Я стал ждать, что из России приедут представители не только революционных, но и умеренных и радикальных партий, представители Думы и печати для переговоров об общем деле и дадут нам возможность широко развить литературную пропаганду заграницей и борьбу с провокацией, о чем тогда с таким сочувствием говорили в России — или, пользуясь моим опытом, сами будут работать в этом направлении.

Но на деле, и следующие года — были очень тяжелыми годами в моей жизни опять таки потому, что я продолжал идти не проторенными партийными дорогами, а шел своей дорогой и был против всяких компромиссов — и направо и налево.

Глава XXXVI

Дело Стародворского после разоблачения Азефа. — Первые указания на сношения Стародворского с Департаментом Полиции. — Тайное получение документов из Департамента Полиции. — Прошение Стародворского из Шлиссельбургской крепости о помиловании. — Его переговоры с чинами Деп. Полиции в Петропавловской крепости.
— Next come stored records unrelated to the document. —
(* ===== verification/MonitorLinuxSpec.v ===== *)
(** What the functions of src/src/monitor_linux.c promise: a monitor is made with
    what is plugged in, [hs_monitor_refresh] keeps its registry what the events of
    udev make of it, and it gives back all the memory at its end. *)

From S2P Require Import Prelude Cstring Common DList Htable State Posix Device Heap Monitor MonitorSpec World Discovery Lifetime MonitorLinux.

(** * The events *)

Section Event.
Context {W : Type} `{Posix W} `{Allocator W} `{Udev W}.
Variable call : ptr -> ptr -> ptr -> M (st W) Z.
Variable react : ptr -> ptr -> hs_device -> ptr -> W -> Z * W.
Hypothesis call_react : calm call react.
Hypothesis devpaths : devpath_documented.
Hypothesis allocs : allocator_documented.
Variable fuel : nat.
Variable mon : ptr.
Implicit Types (s : st W) (D : gmap (string * Z) ptr) (V : gmap (string * Z) hs_device).

(** The effect of an event on the registered devices, with the result. *)
Inductive plugged (agg : udev_device) V : Z -> gmap (string * Z) hs_device -> Prop :=
  (** not one of the library's, or without a node *)
  | pl_ignored : describe agg = None \/ node_missing agg -> plugged agg V 0 V
  | pl_memory : out_of_memory -> plugged agg V HS_ERROR_MEMORY V
  | pl_known d k : describe agg = Some d -> dev_key d = Some k -> is_Some (V !! (k, dev_iface d)) ->
      plugged agg V 0 V
  (** the result is that of the callbacks *)
  | pl_new d k r : describe agg = Some d -> dev_key d = Some k -> V !! (k, dev_iface d) = None -> r <= 0 ->
      plugged agg V r (<[(k, dev_iface d) := dev_with_refcount 1 (onlined mon d)]> V).

Definition event (agg : udev_device) V (r : Z) V' : Prop :=
  match udev_device_get_action agg, udev_device_get_devpath agg with
  | Some action, Some key =>
      if bool_decide (action = "add") then plugged agg V r V'
      else r = 0 /\ V' = (if bool_decide (action = "remove") then filter (fun e => e.1.1 <> key) V else V)
  | _, _ => False
  end.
Разоблачение Азефа меня спасло от нескольких новых тяжелых ударов. Я их ждал. Их ждали и мои друзья с болью в сердце за меня, и мои враги с надеждой «сосчитаться» со мной. Мне было трудно даже что-нибудь сделать, чтобы предотвратить эти удары. Я быль убежден, что если Азеф не будет разоблачен или даже только его дело затянется, то мне не удастся отвратить надвигающихся на меня несчастий.

Пока происходил суд по делу Азефа, в широкой публике только догадывались, что партия эсеров ведет против меня какое-то серьезное дело. Более же посвященные, если не знали определенно имени того, на кого я «клевещу», то во всяком случае были вполне убеждены, что против меня ведется такое серьезное дело, которое должно меня раздавить. Это особенно хорошо знали защитники Стародворского и Бжозовского и на это они сильно рассчитывали.

Когда 7 января 1909 г. Ц. К. эсеров объявил Азефа провокатором, произошла враз какая-то катастрофа во взаимных отношениях между мной, эсерами и публикой.

Вчера я сидел на скамье подсудимых, эсеры были моими прокурорами и гремели против меня. Вокруг себя они собрали друзей Стародворского и обвиняемых поляков и очень многих других, кто по разным обстоятельствам злобствовал против меня.

Сегодня на квартире эсеров члены их же партии, развалившись в креслах, требовали объяснения об Азефе. Они обвиняли своих вожаков, заподазривали их, грозили им. Эсерам, а больше всего Чернову, приходилось публично давать отчет и стараться убедить публику, хотя бы только в том, что они добросовестно заблуждались насчет Азефа.

Совершенно в иную сторону изменились мои дела. Ко мне совсем иначе стали относиться по всем делам, по поводу которых еще недавно вели против меня кампанию. Это изменение сказалось и в деле Стародворского.